Saturday, May 9, 2009

"Take physic, pomp..."

"...Expose thyself to feel what wretches feel..." - William Shakespeare, King Lear, III(iv), 32-33

A patient once called me a vampire. MK - not even close to his real name - had reasonably assumed that I'd come to take his blood. To stab him in the cubital fossa with a 21-gauge needle and slowly suck out his sanguinity, like someone else had done the day before, and the day before that. He was joking, of course; despite all the humours drained from his sickly 80-something-year-old body, MK had heroically retained a sharp and snappy sense of humour.

He was something of a poet, and in his spare time - of which there is plenty when you're stuck in hospital - he gave his biro a good workout, and was always happy to share the fruits of his labour with the treating team. One of his poems was about about the anonymity of the hospital experience: the whirling in and out of interns, residents, staff specialists, nurses, physiotherapists, occupational therapists, dieticians et al, a wealth of assorted names and faces, people you'll meet once then never hear from again.

All medical students are vampires. Trawling from ward to ward, pouncing on the patient with the rare murmur, the ghastly ulcer, the classic history. And with the predictability of the vampire emerging from his coffin home at night, come exam time we would file into the wards and pester doctors and nurses for all the "good cases", as though our careers depended on it.
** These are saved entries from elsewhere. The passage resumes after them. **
(** The base names reserved once the loop has gone through [l]. *)
Fixpoint seen_after (seen : gset string) (l : list file_like) : gset string :=
  match l with
  | [] => seen
  | uf :: l' =>
      if accepted uf then seen_after ({[base_of uf]} ∪ seen) l'
      else seen_after seen l'
  end.

(** The files of [l] that reach extraction: accepted, and first with their
    base name. *)
Fixpoint attempted (seen : gset string) (l : list file_like)
  : list file_like :=
  match l with
  | [] => []
  | uf :: l' =>
      if accepted uf then
        if decide (base_of uf ∈ seen) then attempted seen l'
        else uf :: attempted ({[base_of uf]} ∪ seen) l'
      else attempted seen l'
  end.

(** The accepted files of [l] whose base name is already reserved at
    their turn. *)
Fixpoint duplicates (seen : gset string) (l : list file_like)
  : list file_like :=
  match l with
  | [] => []
  | uf :: l' =>
      if accepted uf then
        if decide (base_of uf ∈ seen) then uf :: duplicates seen l'
        else duplicates ({[base_of uf]} ∪ seen) l'
      else duplicates seen l'
  end.

(** Every readable upload has distinct labels. *)
Definition readable_unique (uf : file_like) : Prop :=
  ∀ raw, content uf = Some raw → unique_labels raw.

(** The derived fields of a row, and a view of an extraction result that
    shows the columns and those fields. *)
Definition derived_fields (r : gmap string cell) : cell * cell * cell * cell :=
  (get r "Payroll Type", get r "Payroll Date", get r "Month",
   get r "Cutoff Type").

Definition fields_of (res : result DataFrame)
  : option (list string * list (cell * cell * cell * cell)) :=
  match res with
  | Ok df => Some (columns df, map derived_fields (rows df))
  | Raise _ => None
  end.

(** * Properties *)

(** ** The column order of the Reconciler *)

Section FinalOrder.

Variable all_cols : list string.

Lemma tidy_start : tidy all_cols ([], ∅).
Proof.
  split; [| split]; simpl; [constructor | set_solver..].
Qed.

Lemma tidy_push out seen c :
  tidy all_cols (out, seen) → c ∉ seen → c ∈ all_cols →
  tidy all_cols (out ++ [c], {[c]} ∪ seen).
Proof.
  intros (Hnd & Hseen & Hsub) Hc Hin; simpl in *.
  split; [| split]; simpl.
  - apply NoDup_app. repeat split; [done | | apply NoDup_singleton].
    intros x Hx Hx'. apply list_elem_of_singleton in Hx' as ->.
    apply Hc, Hseen, Hx.
  - intros x. rewrite elem_of_union, elem_of_singleton, elem_of_app,
      list_elem_of_singleton, Hseen. tauto.
  - intros x. rewrite elem_of_app, list_elem_of_singleton.
    intros [Hx | ->]; auto.
Qed.

Lemma keep_known_tidy a c : tidy all_cols a → tidy all_cols (keep_known all_cols a c).
Proof.
  destruct a as [out seen]; intros Ht; unfold keep_known.
  case_decide as Hc; [| done]. destruct Hc. by apply tidy_push.
Qed.

Lemma add_missing_tidy a c :
  c ∈ all_cols → tidy all_cols a → tidy all_cols (add_missing a c).
Proof.
  destruct a as [out seen]; intros Hin Ht; unfold add_missing.
  case_decide; [by apply tidy_push | done].
Qed.

Lemma foldl_keep_known_tidy l a :
  tidy all_cols a → tidy all_cols (foldl (keep_known all_cols) a l).
Proof.
  revert a; induction l as [| c l IH]; intros a Ht; simpl; [done |].
  apply IH, keep_known_tidy, Ht.
Qed.

Lemma foldl_add_missing_tidy l a :
  (∀ c, c ∈ l → c ∈ all_cols) → tidy all_cols a → tidy all_cols (foldl add_missing a l).
Proof.
  revert a; induction l as [| c l IH]; intros a Hl Ht; simpl; [done |].
  apply IH.
  - intros x Hx. apply Hl. by right.
  - apply add_missing_tidy; [apply Hl; left | done].
Qed.

Lemma add_missing_seen a c x :
  x ∈ a.2 ∨ x = c → x ∈ (add_missing a c).2.
Proof.
  destruct a as [out seen]; unfold add_missing; simpl.
  destruct (decide (c ∉ seen)) as [Hc | Hc]; simpl.
  { rewrite elem_of_union, elem_of_singleton. tauto. }
  intros [Hx | ->]; [done |].
  destruct (decide (c ∈ seen)); [done | by destruct Hc].
Qed.

Lemma foldl_add_missing_seen l a x :
  x ∈ a.2 ∨ x ∈ l → x ∈ (foldl add_missing a l).2.
Proof.
  revert a; induction l as [| c l IH]; intros a; simpl.
  - intros [Hx | Hx]; [done | by apply elem_of_nil in Hx].
  - intros [Hx | Hx]; apply IH.
    + left. apply add_missing_seen. by left.
    + apply elem_of_cons in Hx as [-> | Hx]; [left | by right].
      apply add_missing_seen. by right.
Qed.

Lemma final_order_tidy ref_cols :
  NoDup (final_order all_cols ref_cols) ∧
  ∀ c, c ∈ final_order all_cols ref_cols ↔ c ∈ all_cols.
Proof.
  unfold final_order.
  set (acc1 := foldl (keep_known all_cols) ([], ∅)
                 (insert_extras all_cols ref_cols)).
  assert (Ht : tidy all_cols (foldl add_missing acc1 all_cols)).
  { apply foldl_add_missing_tidy; [done |].
    apply foldl_keep_known_tidy, tidy_start. }
  destruct Ht as (Hnd & Hseen & Hsub).
  split; [done |]. intros c; split; [apply Hsub |].
  intros Hc. apply Hseen, foldl_add_missing_seen. by right.
Qed.

End FinalOrder.

(** C1. For every table (its labels distinct, as the tables of the reader
    are) and every canonical list, [reorder_like_reference] returns a table
    whose columns are the labels of the input, each exactly once: none is
    dropped, none is repeated, and no label foreign to the input appears,
    whatever the canonical list holds. *)
Theorem reorder_like_reference_columns (final_df : DataFrame)
    (ref_cols : list string) :
  unique_labels final_df →
  ∃ out, reorder_like_reference final_df ref_cols = Ok out ∧
         NoDup (columns out) ∧
         (∀ c, c ∈ columns out ↔ c ∈ columns final_df) ∧
         length (columns out) = length (columns final_df).
Proof.
  intros Hu.
  destruct (final_order_tidy (columns final_df) ref_cols) as [Hnd Hset].
  unfold reorder_like_reference, reindex.
  case_decide as Heq.
  - exists final_df. by rewrite <- Heq in Hnd.
  - rewrite decide_True by exact Hu.
    eexists; split; [done |]; simpl. repeat split; try done; try apply Hset.
    apply Permutation_length, NoDup_Permutation; done.
Qed.

Lemma reorder_like_reference_columns_witness :
  ∃ out, reorder_like_reference
           (mkFrame ["B"; "Pay2"; "A"; "Pay"] [∅]) ["A"; "Pay"; "Z"; "B"; "A"]
         = Ok out ∧
         NoDup (columns out) ∧
         (∀ c, c ∈ columns out ↔ c ∈ ["B"; "Pay2"; "A"; "Pay"]) ∧
         length (columns out) = 4.
Proof.
  apply (reorder_like_reference_columns
           (mkFrame ["B"; "Pay2"; "A"; "Pay"] [∅]) ["A"; "Pay"; "Z"; "B"; "A"]).
  unfold unique_labels; simpl. apply (bool_decide_unpack _). vm_compute. exact I.
Defined.

(** ** Placement of the extra columns *)

Section Placement.

Lemma last_match_unique base order i j :
  last_match base order i → last_match base order j → i = j.
Proof.
  intros [(c & Hc & Hm) Hi] [(d & Hd & Hn) Hj].
  destruct (lt_eq_lt_dec i j) as [[Hlt | ->] | Hlt]; [| done |].
  - rewrite (Hi j d Hlt Hd) in Hn. discriminate.
  - rewrite (Hj i c Hlt Hc) in Hm. discriminate.
Qed.

Lemma near_from_nil i base order :
  near_from i base order = [] →
  base = "" ∨ ∀ c, c ∈ order → contains base c = false.
Proof.
  revert i; induction order as [| c order IH]; intros i; simpl.
  - intros _. right. intros c Hc. by apply elem_of_nil in Hc.
  - destruct (String.eqb_spec base "") as [-> | Hne]; [by left |]; simpl.
    destruct (contains base c) eqn:Hc; [done |].
    intros Hn. destruct (IH _ Hn) as [-> | Hall]; [done |].
    right. intros x Hx. apply elem_of_cons in Hx as [-> | Hx]; auto.
Qed.

Lemma near_from_last i base order k :
  last (near_from i base order) = Some k →
  base ≠ "" ∧ ∃ j, k = i + j ∧ last_match base order j.
Proof.
  revert i; induction order as [| c order IH]; intros i; simpl; [done |].
  destruct (String.eqb_spec base "") as [-> | Hne]; simpl.
  { intros Hk. by destruct (IH _ Hk) as [? _]. }
  destruct (contains base c) eqn:Hc.
  - rewrite last_cons.
    destruct (last (near_from (S i) base order)) as [k' |] eqn:Hl.
    + intros [= <-]. destruct (IH _ Hl) as (_ & j & -> & [Hex Hlast]).
      split; [done |]. exists (S j). split; [lia |]. split; [done |].
      intros [| j'] d Hlt Hd; [lia |]. apply (Hlast j' d); [lia | done].
    + intros [= <-]. split; [done |]. exists 0. split; [lia |].
      split; [by exists c |].
      intros [| j'] d Hlt Hd; [lia |]. simpl in Hd.
      apply last_None in Hl.
      destruct (near_from_nil _ _ _ Hl) as [-> | Hall]; [done |].
      apply Hall. by eapply list_elem_of_lookup_2.
  - intros Hk. destruct (IH _ Hk) as (_ & j & -> & [Hex Hlast]).
    split; [done |]. exists (S j). split; [lia |]. split; [done |].
    intros [| j'] d Hlt Hd; [lia |]. apply (Hlast j' d); [lia | done].
Qed.
Lemma text_before_first_comma_is_ignored_witness :
  App.process_frame Stub.web (Stub.body_of "data:image/jpeg;base64,aGk=") 7%nat
  = App.process_frame Stub.web
      (PyDict (<["image" := PyStr "data:image/png;base64,aGk="]>
               (<["seq" := PyInt 12]> ∅))) 7%nat.
Proof.
  apply (text_before_first_comma_is_ignored Stub.web
           (Stub.body_of "data:image/jpeg;base64,aGk=")
           (PyDict (<["image" := PyStr "data:image/png;base64,aGk="]>
                    (<["seq" := PyInt 12]> ∅)))
           7%nat
           (<["image" := PyStr "data:image/jpeg;base64,aGk="]> ∅)
           (<["image" := PyStr "data:image/png;base64,aGk="]>
            (<["seq" := PyInt 12]> ∅))
           "data:image/jpeg;base64,aGk=" "data:image/png;base64,aGk=").
  - reflexivity.
  - reflexivity.
  - vm_compute. reflexivity.
  - vm_compute. reflexivity.
  - reflexivity.
Defined.

(** X10: in a success response [hand_count] is the number of hands the
    detector returned, and it is 0 only when the detector's result is absent
    or empty. *)
Theorem hand_count_is_number_of_hands {request frame tracking : Type}
    (ext : @App.externals request frame tracking)
    (req : request) (s s' : tracking) (r : SolutionOutputs) :
  App.detect ext req s = (Ok r, s') ->
  exists resp,
    App.process_frame ext req s = (Ok resp, s')
    /\ App.field resp "hand_count"
       = Some (PyInt (Z.of_nat (length (hands_of r))))
    /\ (App.field resp "hand_count" = Some (PyInt 0) ->
        multi_hand_landmarks r = None \/ multi_hand_landmarks r = Some []).
Proof.
  intros Hd. exists (App.success_response r).
  split; [by apply detect_ok_process_frame|].
  rewrite field_hand_count_ok, length_landmarks_data.
  split; [reflexivity|].
  intros [= Hzero]. unfold hands_of in Hzero.
  destruct (multi_hand_landmarks r) as [[|h hs]|]; simpl in Hzero; auto.
  lia.
Qed.

Lemma hand_count_is_number_of_hands_witness :
  exists resp,
    App.process_frame Stub.web
      (Stub.body_of "data:image/jpeg;base64,aGk=") 0%nat = (Ok resp, 1%nat)
    /\ App.field resp "hand_count" = Some (PyInt 1)
    /\ (App.field resp "hand_count" = Some (PyInt 0) ->
        Some [Stub.one_hand] = None \/ Some [Stub.one_hand] = Some []).
Proof.
  apply (hand_count_is_number_of_hands Stub.web
           (Stub.body_of "data:image/jpeg;base64,aGk=") 0%nat 1%nat
           {| multi_hand_landmarks := Some [Stub.one_hand] |}).
  vm_compute. reflexivity.
Defined.

Lemma split_on_nonempty (sep : Ascii.ascii) (s : string) :
  split_on sep s <> [].
Proof.
  destruct s as [|c s]; simpl; [discriminate|].
  destruct (Ascii.eqb c sep); [discriminate|].
  destruct (split_on sep s); discriminate.
Qed.

(** X11: [s.split(',')] loses nothing: joining the pieces with commas gives
    [s] back, there is at least one piece, and no piece holds a comma. *)
Theorem split_join_round_trip (s : string) :
  join_on "," (split_on "," s) = s
  /\ split_on "," s <> []
  /\ Forall (fun piece => after_first_comma piece = None) (split_on "," s).
Proof.
  split; [|split; [apply split_on_nonempty|]].
  - induction s as [|c s IH]; [reflexivity|].
    pose proof (split_on_nonempty "," s) as Hne.
    cbn [split_on]. destruct (Ascii.eqb c ",") eqn:Hc.
    + apply Ascii.eqb_eq in Hc as ->.
      destruct (split_on "," s) as [|p ps]; [done|].
      cbn [join_on]. cbn [join_on] in IH. by rewrite IH.
    + destruct (split_on "," s) as [|p ps]; [done|].
      cbn [join_on]. cbn [join_on] in IH.
      destruct ps as [|q qs]; simpl; by rewrite <- IH.
  - induction s as [|c s IH]; [by repeat constructor|].
    pose proof (split_on_nonempty "," s) as Hne.
    cbn [split_on]. destruct (Ascii.eqb c ",") eqn:Hc.
    + constructor; [reflexivity|exact IH].
    + destruct (split_on "," s) as [|p ps]; [done|].
      inversion IH as [|? ? Hp Hps]; subst.
      constructor; [|exact Hps]. simpl. by rewrite Hc.
Qed.

(** X17: a payload the libraries reject.  When the image is a data URL and
    the base64 decoder, the image decoder or the colour conversion raises an
    exception deriving from [Exception], the handler answers with HTTP 200,
    success false and that exception's text; the later stages and the
    detector are not called, and the tracking state stays as it was. *)
Theorem rejected_payload_response {request frame tracking : Type}
    (ext : @App.externals request frame tracking)
    (req : request) (s : tracking) (d : gmap string pyval)
    (prefix payload : string) (e : exc) :
  App.get_json ext req = Ok (PyDict d) ->
  d !! "image" = Some (PyStr (prefix +:+ String "," payload)) ->
  after_first_comma prefix = None ->
  after_first_comma payload = None ->
  App.b64decode ext payload = Raise e
  \/ (exists image_bytes,
        App.b64decode ext payload = Ok image_bytes
        /\ (App.imdecode ext image_bytes = Raise e
            \/ exists frame0,
                 App.imdecode ext image_bytes = Ok frame0
                 /\ App.cvtColor ext frame0 = Raise e)) ->
  exc_is_Exception e = true ->
  App.process_frame ext req s
  = (Ok (App.jsonify (<["success" := PyBool false]>
                      (<["error" := PyStr (exc_str e)]> ∅))), s).
Proof.
  intros Hjson Hkey Hpre Hpay Hfail He.
  assert (App.image_bytes_of ext (PyDict d) = App.b64decode ext payload)
    as Hbytes.
  { unfold App.image_bytes_of, getitem. rewrite Hkey. simpl.
    rewrite split_on_comma, (after_first_comma_append _ _ Hpre).
    rewrite split_on_comma. simpl.
    by rewrite (up_to_comma_no_comma _ Hpay). }
  unfold App.process_frame, try_except_Exception, App.process_frame_try,
    App.detect, bind, lift.
  rewrite Hjson, Hbytes. unfold App.frombuffer.
  destruct Hfail as [->|(image_bytes & -> & [->|(frame0 & -> & ->)])];
    by rewrite He.
Qed.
There is not much 'therapeutic' that a medical student can offer to patients on a day-to-day basis, though one tool we do all have is the healing power of listening. In many ways, listening - I mean really listening, measuring every word, blocking everything out of your mind and immersing yourself in the patient's suffering so you can the see as they see, feel as they feel, even for just a moment - is the best way to say "thank you" to the patient who has been good enough to give you their time, their story. And often, it's the only way.